§ **To do**: Which lines of the records below contain the word "intros"? Show each one.

(Collection entries)
+++

Lemma registerFrom_configs {Conf : Type} (regs : list (url.URL * Conf))
    (rt : RouteTable Conf) (h : string) :
  configs (fold_left (fun rt reg => Register rt reg.1 reg.2) regs rt) !! h
  = match configs rt !! h with
    | Some old => Some old
    | None => firstRegistered h regs
    end.
Proof.
  revert rt. induction regs as [|[u conf] rest IH]; intros rt; simpl.
  - by destruct (configs rt !! h).
  - rewrite IH, Register_configs_lookup. destruct (configs rt !! h); [done|].
    by case_decide.
Qed.

(** X11: after any sequence of registrations, [GetConfig] of a hash is the
    configuration of the first registration whose URL has this hash, and
    nil when there is none: later registrations of the same hash never
    replace it, and no registration removes one. *)
Theorem GetConfig_first_registration (Conf : Type) (regs : list (url.URL * Conf))
    (h : string) :
  GetConfig (registerAll regs) h = firstRegistered h regs.
Proof.
  unfold GetConfig, registerAll. rewrite registerFrom_configs.
  cbn [DefaultRouteTable configs]. by rewrite lookup_empty.
Qed.

Lemma Find_success {Conf : Type} (rt : RouteTable Conf) (u : url.URL) (h : string) :
  Find rt u = Some (h, None) →
  ∃ bucket t,
    routes rt !! len_map (routeParams (ParseRoute u)) = Some bucket
    ∧ t ∈ bucket ∧ h = hash t
    ∧ 0 < RouteCompare t (ParseRoute u)
    ∧ Forall (fun t' => RouteCompare t' (ParseRoute u) ≤ RouteCompare t (ParseRoute u)) bucket
    ∧ fold_left (findStep (ParseRoute u)) bucket (0, None)
      = (RouteCompare t (ParseRoute u), Some t).
Proof.
  unfold Find. case_decide; [done|].
  destruct (routes rt !! len_map (routeParams (ParseRoute u))) as [bucket|]; [|done].
  destruct (findLoop_result (ParseRoute u) bucket)
    as [[-> _]|(t & Hres & Hin & Hpos & Hmax)]; [done|].
  rewrite Hres. rewrite decide_False by lia. intros [= <-]. by exists bucket, t.
Qed.

(** X12: in a table built by registrations, a hash that [Find] returns
    without error is the hash of one of the registered URLs, whose
    template scores positively against the candidate, and [GetConfig]
    has a configuration for it. *)
Theorem Find_returns_registered (Conf : Type) (regs : list (url.URL * Conf))
    (u : url.URL) (h : string) :
  Find (registerAll regs) u = Some (h, None) →
  ∃ reg conf,
    reg ∈ regs ∧ h = CreateHash reg.1
    ∧ 0 < RouteCompare (ParseRoute reg.1) (ParseRoute u)
    ∧ GetConfig (registerAll regs) h = Some conf.
Proof.
  intros (bucket & t & Hbucket & Hin & -> & Hpos & _ & _)%Find_success.
  destruct (registerAll_registeredBy regs _ _ Hbucket) as (_ & _ & Hmem).
  destruct (Hmem t Hin) as (_ & [conf Hconf] & reg & Hreg & ->).
  by exists reg, conf.
Qed.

+++

§ **Answer**:
  revert rt. induction regs as [|[u conf] rest IH]; intros rt; simpl.
  rewrite Hres. rewrite decide_False by lia. intros [= <-]. by exists bucket, t.
  intros (bucket & t & Hbucket & Hin & -> & Hpos & _ & _)%Find_success.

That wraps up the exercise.